Born: 28 June [O.S. 17 June] 1703, Epworth, Lincolnshire, England
Died: 2 March 1791, London, England, UK

Wesley's father Samuel was the rector at Epworth, a position of more substance than the word means today. The parish rectory burned in 1709, his rescue was seen as a sign and he prepared for the ministry. Taught first by his mother, he attended London's Charterhouse School for six years and then went to Christ Church, Oxford. There he was one of a group that maintained a "methodical" schedule of religious study and activity, they were called the Holy Club. He was ordained a deacon in 1725 and a priest the next year. Samuel died in 1735, the next year John and his brother Charles set sail as missionaries to the Georgia colony. He was impressed by the behavior of the Moravians on board the ship, when a storm snapped the mast of their ship the English panicked while the Moravians prayed and sang hymns. In Georgia he broke off a relationship with a woman who had sailed on the same ship, she accused him of breaking his commitment to marry her, she married another man, Wesley refused to give her communion, and the couple sued; Wesley had to actually escape the colony.

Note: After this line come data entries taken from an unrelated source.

(* ===== verification/CdrLaws.v ===== *)
(** * CDR: what is written is read back

    The theory of [Cdr.v].  [emits] and [accepts] say what a writer appends and
    what a reader takes at a position of a stream; alignment depends on the
    position modulo eight only, so both are stated modulo eight and compose.
    [Lawful] is the law of a type: a valid value is written as octets it is
    read from, in a buffer as in a counter, or refused.  Every implementation
    of the crate is an instance, and the constructors for sequences, arrays
    and structs carry the law from their parts.  [CdrTy] is the closed universe
    of the types these implementations make; by induction on it every
    well-formed type has the law.  The theorems on whole values:
    the round trip with sizes and padding, the reading of a grown appendable
    type by an older reader, and what sequences of empty elements and mutable
    structs do. *)

From Stdlib Require Import Lia.
From stdpp Require Import base tactics strings numbers list.
From S2P Require Import Prelude Crc32c WireFrame Text Utf8 Cdr.

Open Scope N_scope.


(** ** Octets of integers *)

Lemma blen_app {A} (l k : list A) : blen (l ++ k) = blen l + blen k.
Proof. unfold blen. rewrite length_app. lia. Qed.
(** ** Cutting a sample *)

Lemma fragment_loop_ok fuel reader_id writer_id n payload p per next :
  plan_ok p → 1 <= per <= 65535 → 1 <= next → (N.to_nat (total_fragments p + 1 - next) < fuel)%nat →
  ∃ fs, fragment_loop fuel reader_id writer_id n payload p per next = Ok fs ∧
    (∀ f, f ∈ fs → piece_of p payload f ∧ df_writer_sn f = n ∧ next <= df_starting_num f) ∧
    (∀ m, next <= m <= total_fragments p → ∃ f, f ∈ fs ∧ covers f m) ∧
    (∀ f g m, f ∈ fs → g ∈ fs → covers f m → covers g m → f = g).
Proof.
  intros Hp Hper. revert next. induction fuel as [|fuel IH]; intros next Hn Hf; [lia|]. cbn [fragment_loop].
  destruct (N.leb_spec next (total_fragments p)) as [Hle|Hgt].
  2: { exists []. split_and!; [done|by intros f ?%not_elem_of_nil|intros m; lia|by intros f ? ? ?%not_elem_of_nil]. }
  set (count := N.min (total_fragments p - next + 1) per). assert (1 <= count <= total_fragments p - next + 1) as Hc by lia.
  rewrite window_of_ok by (done || lia). cbn [rbind].
  assert (u32_saturating_add next count = next + count) as ->.
  { destruct Hp as (_ & _ & _ & Hmax). unfold u32_saturating_add, u32_max, MAX_FRAGMENTS in *. lia. }
  destruct (IH (next + count)) as (fs & -> & Hpieces & Hcov & Hdis); [lia|lia|]. cbn [rbind].
  set (f0 := mkDataFrag _ _ _ _ _ _ _ _). exists (f0 :: fs). split; [done|].
  assert (∀ g m, g ∈ fs → covers f0 m → ¬ covers g m) as Hsep.
  { intros g m Hg Hm. destruct (Hpieces g Hg) as (_ & _ & Hlow). unfold covers in *. cbn in Hm. lia. }
  split_and!.
  - intros f [->|Hin]%elem_of_cons.
    + split_and!; [|done|cbn; lia]. unfold piece_of. cbn. split_and!; (done || lia).
    + destruct (Hpieces f Hin) as (? & ? & ?). split_and!; [done|done|lia].
  - intros m Hm. destruct (decide (m < next + count)) as [Hl|Hl].
    + exists f0. split; [left|]. unfold covers. cbn. lia.
    + destruct (Hcov m ltac:(lia)) as (f & Hin & Hcf). exists f. split; [by right|done].
  - intros f g m [->|Hin]%elem_of_cons [->|Hing]%elem_of_cons Hcf Hcg; [done| | |by eapply Hdis].
    + by destruct (Hsep g m Hing Hcf).
    + by destruct (Hsep f m Hin Hcg).
Qed.

Lemma per_datagram_bounds p budget : 1 <= fragments_per_datagram p budget <= 65535.
Proof. unfold fragments_per_datagram. lia. Qed.

(** A sample that can be cut is cut into pieces that cover each fragment
    exactly once. *)
Lemma fragment_sample_ok reader_id writer_id n payload fragment_size budget fs :
  fragment_sample reader_id writer_id n payload fragment_size budget = Ok fs →
  ∃ p, plan_ok p ∧ plan_sample_size p = olen payload ∧ plan_fragment_size p = fragment_size ∧
    (∀ f, f ∈ fs → piece_of p payload f ∧ df_writer_sn f = n) ∧
    (∀ m, 1 <= m <= total_fragments p → ∃ f, f ∈ fs ∧ covers f m) ∧
    (∀ f g m, f ∈ fs → g ∈ fs → covers f m → covers g m → f = g).
Proof.
  unfold fragment_sample, plan_new. destruct (N.ltb _ _); [done|].
  destruct (from_declared _ _ _ _) as [p|e] eqn:Ep; [|done]. cbn [rbind].
  apply from_declared_ok in Ep as (Hp & Es & Ef).
  destruct (fragment_loop_ok (S (N.to_nat (total_fragments p))) reader_id writer_id n payload p
              (fragments_per_datagram p budget) 1) as (fs' & -> & H1 & H2 & H3).
  - done.
  - apply per_datagram_bounds.
  - done.
  - lia.
  - intros [= <-]. exists p. split_and!; [done..| |done|done]. intros f Hf. destruct (H1 f Hf) as (? & ? & _). done.
Qed.
Lemma info_timestamp_roundtrips e t reserved : ws_ok (WsInfoTimestamp e t reserved) → body_roundtrips (WsInfoTimestamp e t reserved).
Proof.
  intros (Hres & Ht). set (m := WsInfoTimestamp e t reserved).
  assert (flags_reserved INFO_TS_FLAGS (ws_flags m) = reserved ∧ flags_endianness (ws_flags m) = e ∧
          flags_has FLAG_INVALIDATE (ws_flags m) = negb (is_some t)) as (F1 & F2 & F3).
  { unfold m. cbn [ws_flags]. match goal with |- context [flags_with reserved ?base] =>
      destruct (flags_of INFO_TS_FLAGS reserved base Hres) as (F1 & F2 & F3) end.
    1, 2: by destruct e, t.
    rewrite F1, F2, !F3 by done. by destruct e, t. }
  destruct t as [t|].
  - destruct Ht as [H1 H2].
    eapply (body_done m [] 8 (λ r, cdr (deserialize rtps_time_serde r)) t); [by apply carries_cdr, carries_time|done|].
    intros body r Hr Hp octets. cbn [ws_read header_of sh_id sh_flags ws_id m]. fold m. unfold info_timestamp_read.
    rewrite F3. cbn [is_some negb]. rewrite Hr. cbn [rbind]. by rewrite F1, F2.
  - exists []. split_and!; [done|done|]. intros octets. cbn [ws_read header_of sh_id sh_flags ws_id m]. fold m. unfold info_timestamp_read.
    rewrite F3. cbn [is_some negb rbind]. by rewrite F1, F2.
Qed.

Lemma info_roundtrips e reserved (h : InfoSource + GuidPrefix) :
  let m := match h with inl s => WsInfoSource e s reserved | inr p => WsInfoDestination e p reserved end in
  ws_ok m → body_roundtrips m.
Proof.
  destruct h as [s|p]; cbn zeta; intros (Hres & Hh); destruct (plain_flags e reserved Hres) as [F1 F2].
  - set (m := WsInfoSource e s reserved). change (flags_with reserved (from_endianness e)) with (ws_flags m) in F1, F2.
    eapply body_done; [by apply info_source_carries|done|]. intros body r Hr Hp octets.
    cbn [ws_read header_of sh_id sh_flags ws_id m]. fold m. unfold info_source_read. rewrite Hr. cbn [rbind]. by rewrite F1, F2.
  - set (m := WsInfoDestination e p reserved). change (flags_with reserved (from_endianness e)) with (ws_flags m) in F1, F2.
    eapply (body_done m [] 12 (λ r, cdr (deserialize guid_prefix_serde r)) p); [by apply carries_cdr, (carries_octets 12)|done|].
    intros body r Hr Hp octets.
    cbn [ws_read header_of sh_id sh_flags ws_id m]. fold m. unfold info_destination_read. rewrite Hr. cbn [rbind]. by rewrite F1, F2.
Qed.
Lemma listen_all_ok k local e l : ∀ i w,
  writer_ok w → Forall (answered (accounted k)) l → in_source i = prefix reader_guid →
  (∃ a, acked_of w reader_guid = Some a ∧ ∀ n, n <= a → accounted k n) →
  let w' := listen_all local e l i w in
  writer_ok w' ∧ w_config w' = w_config w ∧ w_cache w' = w_cache w ∧ last_change w' = last_change w ∧
  ∃ a, acked_of w' reader_guid = Some a ∧ ∀ n, n <= a → accounted k n.
Proof.
  cbn zeta. induction l as [|m l IH]; intros i w Hok Hl Hsrc Ha; cbn [listen_all]; [done|].
  apply Forall_cons in Hl as [Hm Hl].
  assert (in_source (interpret local m i) = prefix reader_guid) as Hsrc' by (destruct m; cbn in Hm |- *; done).
  destruct (_ && _); [|by apply IH].
  destruct (writer_step_ok k i m w Hok Hm Hsrc Ha) as (Hok1 & C1 & C2 & C3 & Ha1).
  destruct (IH (interpret local m i) (writer_step i m w) Hok1 Hl Hsrc' Ha1) as (Hok2 & D1 & D2 & D3 & Ha2).
  split; [done|]. split_and!; congruence || done.
Qed.

Lemma listen_inv k m : link_inv k → m ∈ lk_back k → link_inv (with_writer (listen m (lk_writer k)) k).
Proof.
  intros Hk Hm. destruct (li_back k Hk m Hm) as [Hp Hall]. unfold listen. destruct (N.eqb _ _); [by destruct k|].
  match goal with |- link_inv (with_writer ?w _) => set (w' := w) end.
  destruct (listen_all_ok k (prefix (wc_guid (w_config (lk_writer k)))) (entity_id (wc_guid (w_config (lk_writer k)))) (submessages m)
              (mkInterpreter (guid_prefix m) None true) (lk_writer k) (li_writer k Hk) Hall Hp (li_acked k Hk))
    as (Hok & C1 & C2 & C3 & Ha). fold w' in Hok, C1, C2, C3, Ha. clearbody w'.
  split; cbn; rewrite ?C1, ?C2, ?C3; try apply Hk; done.
Qed.

(** Every step keeps the invariant. *)
Lemma link_step_inv forgets k k' : link_inv k → step forgets k k' → link_inv k'.
Proof.
  intros Hk Hstep. destruct Hstep as [k payload ts kind instance now w n Hmax H|k n w d _ H|k now w gone H|k w n H
    |k now w r H|k now lv w r H|k m now r new Hm H|k now r res H|k r res H|k m Hm|k r s H|k r l H].
  - by apply write_inv.
  - injection H as <- <-. apply drop_history_inv; [done|]. cbn. apply delete_subseteq.
  - unfold writer_expire in H. destruct (expire now _) as [h rem] eqn:E. injection H as <- <-.
    apply drop_history_inv; [done|]. by apply expire_subseteq in E as [? _].
  - by eapply reclaim_inv.
  - destruct (produce_spec _ _ _ _ H (li_writer k Hk)) as (Hok & Hs & Hos).
    destruct r as [os|e]; [|apply (say_inv k w []); auto]. apply say_inv; auto.
  - destruct (produce_heartbeat_spec _ _ _ _ _ H (li_writer k Hk)) as (Hok & Hs & Hos).
    destruct r as [os|e]; [|apply (say_inv k w []); auto]. apply say_inv; auto.
  - destruct (li_forth k Hk m Hm) as [Hp Hall].
    pose proof (hear_ok _ _ _ _ _ _ _ _ (li_keyed k Hk) (li_reader k Hk) Hp Hall H) as Hr.
    assert (∀ n, accounted k n → accounted (after_hearing r new k) n) as HA.
    { intros n [?|?]; [by left|right]. apply numbers_of_app. by left. }
    split; cbn; try apply Hk.
    + intros n Hn. destruct (li_history k Hk n Hn); [by left|right; auto].
    + destruct (li_acked k Hk) as (a & H1 & H2). exists a. auto.
    + exact Hr.
    + intros x Hx. eapply forth_weaken; [done|exact HA|]. by apply Hk.
    + intros x Hx. eapply back_weaken; [exact HA|]. by apply Hk.
  - by eapply reader_produce_inv.
  - by eapply produce_nack_frags_inv.
  - by apply listen_inv.
  - apply answer_inv; [done| |by intros m ?%not_elem_of_nil]. unfold take_one in H.
    destruct (ready (lk_reader k)); injection H as <- <-; [apply Hk|]. eapply reader_inv_same; [apply Hk|done..].
  - apply answer_inv; [done| |by intros m ?%not_elem_of_nil]. injection H as <- <-.
    eapply reader_inv_same; [apply Hk|done..].
Qed.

Back at London he began to worship and study with Moravians there, from them he learned of Martin Luther's work, notably the concept of justification by faith based on the book of Romans. Many of the "Methodists" began to preach outdoors, often to large and receptive crowds, some without ordination and all without license. They were attacked (sometimes physically) as being a threat to social institutions. The group began to ordain ministers outside the Church of England, Wesley having decided in 1746 that the apostolic succession was a "fable". His Holy Club had regularly visited prisoners, he later became an advocate of prison reform and was a vocal abolitionist. Although he never left the Anglican church, he had provided the theology and the organization for Methodism. He kept a journal, wrote several books and many articles, and a large number of his sermons were preserved despite his statement that he burned all of them every seven years because he felt he could do better. He preached up to a week before his death, which apparently was simply from old age.